Second, there has been a radical shift in China’s economic model. From an export driven economy, extensively relying on external resources and markets, China under its current leader Xi Jinping, is more inclined to tap domestic resources and markets as part of a more inward looking “double-circulation” economy. The adoption of the new model will have its implications on China’s geo-economic engagement with Africa.
African countries that are likely to suffer most from China’s lending curbs are Ethiopia, Ghana and Zambia, which are heavily dependent on Chinese debt.
The report estimates that because of China’s more cautious lending approach, South Africa would be deprived by US $10.7 billion, Kenya of US $6.6 billion, Angola of US $5.2 billion, Ethiopia of US $4.7 billion, Egypt of US $1.3 billion, Zambia of US $1.1 billion and Ghana of US $0.9 billion, between 2021-25.
Over five years, these seven countries would lose a total of US $30.5 billion. This shortfall would be especially problematic for Ethiopia since close to 15 per cent of its external financing needs would be left uncovered.
China’s economic slowdown could also mean a reduction in the demand for African raw materials, including iron ore, oil and gas. Raw material exporting countries such as Angola alone would lose US $4.7 billion as revenues. Overall, Africa will witness a US $9 billion decline in revenues over a 10-year period.
Over the past twenty years, China extended over US $150 billion of loans, but now, most countries are struggling to repay their debts, and Chinese creditors are becoming cautious about providing new loans to borrowers facing considerable financial duress.
The development marks a dramatic change when Beijing emerged as a key source of finance leaving behind the US and leading institutions like the World Bank and IMF. According to the New York-based consultancy Rhodium Group, at least 18 countries are currently renegotiating debts with China, with 12 others still in talks to restructure an estimated US $28billion of Chinese loans.
China’s visible lender’s fatigue opens the door for India and Japan to accelerate their financial and geo-economic presence in Africa.

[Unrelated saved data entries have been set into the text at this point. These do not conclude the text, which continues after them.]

(** [editResize]; [realloc] moves the block, and leaves it where it is when there is
    no memory; of no bytes it frees the block, which is used on. *)
Definition editResize (b newSize : Z) : VM Z :=
  x ← buf b;
  h ← gets s_bufs;
  let sb := malloc (delete b h) (block_bytes newSize) in
  if (mRefs x =? 1) && (mSize x =? newSize) then mret b
  else if (mRefs x =? 1) && (negb (sb =? 0) || (block_bytes newSize =? 0)) then
    if block_bytes newSize <? sizeof_SharedBuffer then fail Bad_access
    else modify (λ s, s <| s_bufs := <[sb := mk_buffer (mRefs x) newSize (resize_cells newSize (b_cells x))]> (delete b h) |>) ;; mret sb
  else
    sb ← SharedBuffer_alloc newSize;
    if sb =? 0 then mret 0
    else set_buf sb (λ y, y <| b_cells := resize_cells newSize (b_cells x) |>) ;; release b false ;; mret sb.

(** ** [VectorImpl] *)

Definition vector (this : Z) : VM vec := gets (λ s, s_vecs s !! this) ≫= the Null_deref.
Definition set_vector (this : Z) (f : vec → vec) : VM unit :=
  v ← vector this; modify (λ s, s <| s_vecs %= <[this := f v]> |>).

(** A pointer to items: outside of all vectors, or into a block. *)
Inductive ptr : Type := Ext (xs : list A) | Cells (b : Z) (i : nat).

(** The [n] items at a pointer. *)
Definition items (p : ptr) (n : nat) : VM (list A) :=
  match p with
  | Ext xs => if decide (n ≤ length xs)%nat then mret (take n xs) else fail Bad_access
  | Cells b i => in_buffer b (read_cells i n)
  end.

Definition _do_copy (dest : Z) (i : nat) (from : ptr) (num : nat) : VM unit :=
  xs ← items from num; in_buffer dest (construct_cells i xs).
Definition _do_destroy (b : Z) (i num : nat) : VM unit := in_buffer b (destroy_cells i num).
Definition _do_splat (dest : Z) (i : nat) (item : ptr) (num : nat) : VM unit :=
  if decide (num = 0%nat) then mret tt
  else xs ← items item 1; in_buffer dest (construct_cells i (concat (replicate num xs))).

(** The constructor, of a new object. *)
Definition new_vector (this : Z) : VM unit :=
  s ← gets s_vecs; bug_on (bool_decide (is_Some (s !! this))) ;; modify (λ s, s <| s_vecs %= <[this := mk_vec 0 0]> |>).

(** The copy constructor. *)
Definition copy_vector (this rhs : Z) : VM unit :=
  r ← vector rhs;
  new_vector this ;;
  set_vector this (λ _, r) ;;
  when (negb (mStorage r =? 0)) (acquire (mStorage r)).

Definition release_storage (this : Z) : VM unit :=
  v ← vector this;
  when (negb (mStorage v =? 0))
    (prev ← release (mStorage v) true;
     when (prev =? 1) (_do_destroy (mStorage v) 0 (Z.to_nat (mCount v)) ;; dealloc_buffer (mStorage v))).

(** [operator =]. *)
Definition assign (this rhs : Z) : VM unit :=
  if this =? rhs then mret tt
  else
    release_storage this ;;
    r ← vector rhs;
    if negb (mCount r =? 0) then
      set_vector this (λ _, r) ;; acquire (mStorage r)
    else set_vector this (λ _, mk_vec 0 0).

Definition capacity (this : Z) : VM Z :=
  v ← vector this; if mStorage v =? 0 then mret 0 else x ← buf (mStorage v); mret (mSize x / itemSize).

(** [arrayImpl()]: the address of the items. *)
Definition arrayImpl (this : Z) : VM ptr := v ← vector this; mret (Cells (mStorage v) 0).

(** [editArrayImpl], the block of the array; without memory it is the one that is shared. *)
Definition editArrayImpl (this : Z) : VM Z :=
  v ← vector this;
  if mStorage v =? 0 then mret 0
  else
    only ← onlyOwner (mStorage v);
    if only : bool then mret (mStorage v)
    else
      cap ← capacity this;
      sb ← SharedBuffer_alloc (u32 (cap * itemSize));
      if sb =? 0 then mret (mStorage v)
      else
        _do_copy sb 0 (Cells (mStorage v) 0) (Z.to_nat (mCount v)) ;;
        release_storage this ;;
        set_vector this (λ v, v <| mStorage := sb |>) ;;
        mret sb.

(** [itemLocation], the block of the item if there is such a place. *)
Definition itemLocation (this index : Z) : VM Z :=
  cap ← capacity this; if index <? cap then v ← vector this; mret (mStorage v) else mret 0.

Definition editItemLocation (this index : Z) : VM Z :=
  cap ← capacity this; if index <? cap then editArrayImpl this else mret 0.

(** A new block with the items in front of [w1], and those from [w2] on at [to]. *)
Definition move_to_new (this new_capacity w1 w2 to num : Z) : VM unit :=
  v ← vector this;
  sb ← SharedBuffer_alloc (u32 (new_capacity * itemSize));
  when (negb (sb =? 0))
    (when (negb (w1 =? 0)) (_do_copy sb 0 (Cells (mStorage v) 0) (Z.to_nat w1)) ;;
     when (negb (num =? 0)) (_do_copy sb (Z.to_nat to) (Cells (mStorage v) (Z.to_nat w2)) (Z.to_nat num)) ;;
     release_storage this ;;
     set_vector this (λ v, v <| mStorage := sb |>)).

(** [editResize] of the storage; the vector uses what it returns. *)
Definition resize_storage (this new_capacity : Z) : VM unit :=
  v ← vector this;
  sb ← editResize (mStorage v) (u32 (new_capacity * itemSize));
  if sb =? 0 then fail Null_deref else set_vector this (λ v, v <| mStorage := sb |>).

Definition _grow (this where_ amount : Z) : VM Z :=
  v ← vector this;
  let new_size := u32 (mCount v + amount) in
  cap ← capacity this;
  (if cap <? new_size then
     let new_capacity := Z.max kMinVectorCapacity (u32 (u32 (new_size * 3) + 1) / 2) in
     if negb (mStorage v =? 0) && (mCount v =? where_) && trivial_copy && trivial_dtor then resize_storage this new_capacity
     else move_to_new this new_capacity where_ where_ (u32 (where_ + amount)) (mCount v - where_)
   else
     array ← editArrayImpl this;
     when (negb (where_ =? mCount v))
       (in_buffer array (move_forward_type (Z.to_nat (u32 (where_ + amount))) (Z.to_nat where_) (Z.to_nat (mCount v - where_))))) ;;
  set_vector this (λ v, v <| mCount := new_size |>) ;;
  itemLocation this where_.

But, in order to avail the looming opportunity, especially after the onset of Covid-19 pandemic, the two strategic partners in the Indo-Pacific will have to energetically front-end the Asia-Africa Growth Corridor (AAGC).
“The global spread of the Coronavirus pandemic has significantly augmented the trajectory of China’s BRI (Belt and Road Initiative), particularly in Africa where projects have either been on hold or have been receiving minimal work. With the BRI on a downward curve in the continent, India and Japan can maximize the potential and operationalization of the AAGC to serve as an alternative for African states and possibly become a counter-weight to the monopolistic grasp of the BRI, says an article published by the Nepal Institute of International Cooperation and Engagement (NIICE).
Though conceptualised towards the end of 2016, the AAGC requires a high- octane boost. Its four major thrust areas in Africa—development projects, quality infrastructure and institutional connectivity, skill development and capacity building, and people-to-people cooperation, exist only on paper.
But with China overstretched, New Delhi and Tokyo have another opportunity push forward the AAGC initiative. Such a step will yield multiple benefits. For starters, it will help stall China’s hegemonic inroads, based on “check book diplomacy” in the Global South, especially Africa. Ideologically, it will lower the appeal of the Chinese model of development, and showcase that democracies when working in sync can generate superior economic efficiency without compromising openness and transparency. Finally, the AAGC will provide a perfect opportunity to amplify and fuse India’s extended neighbourhood doctrine with Japan’s free and open Indo-Pacific strategy, serving as a template for replication in third countries.
From an African perspective, the AAGC will effortlessly dock with African plan for the transformation of the continent in the next 50 years under the Agenda 2063.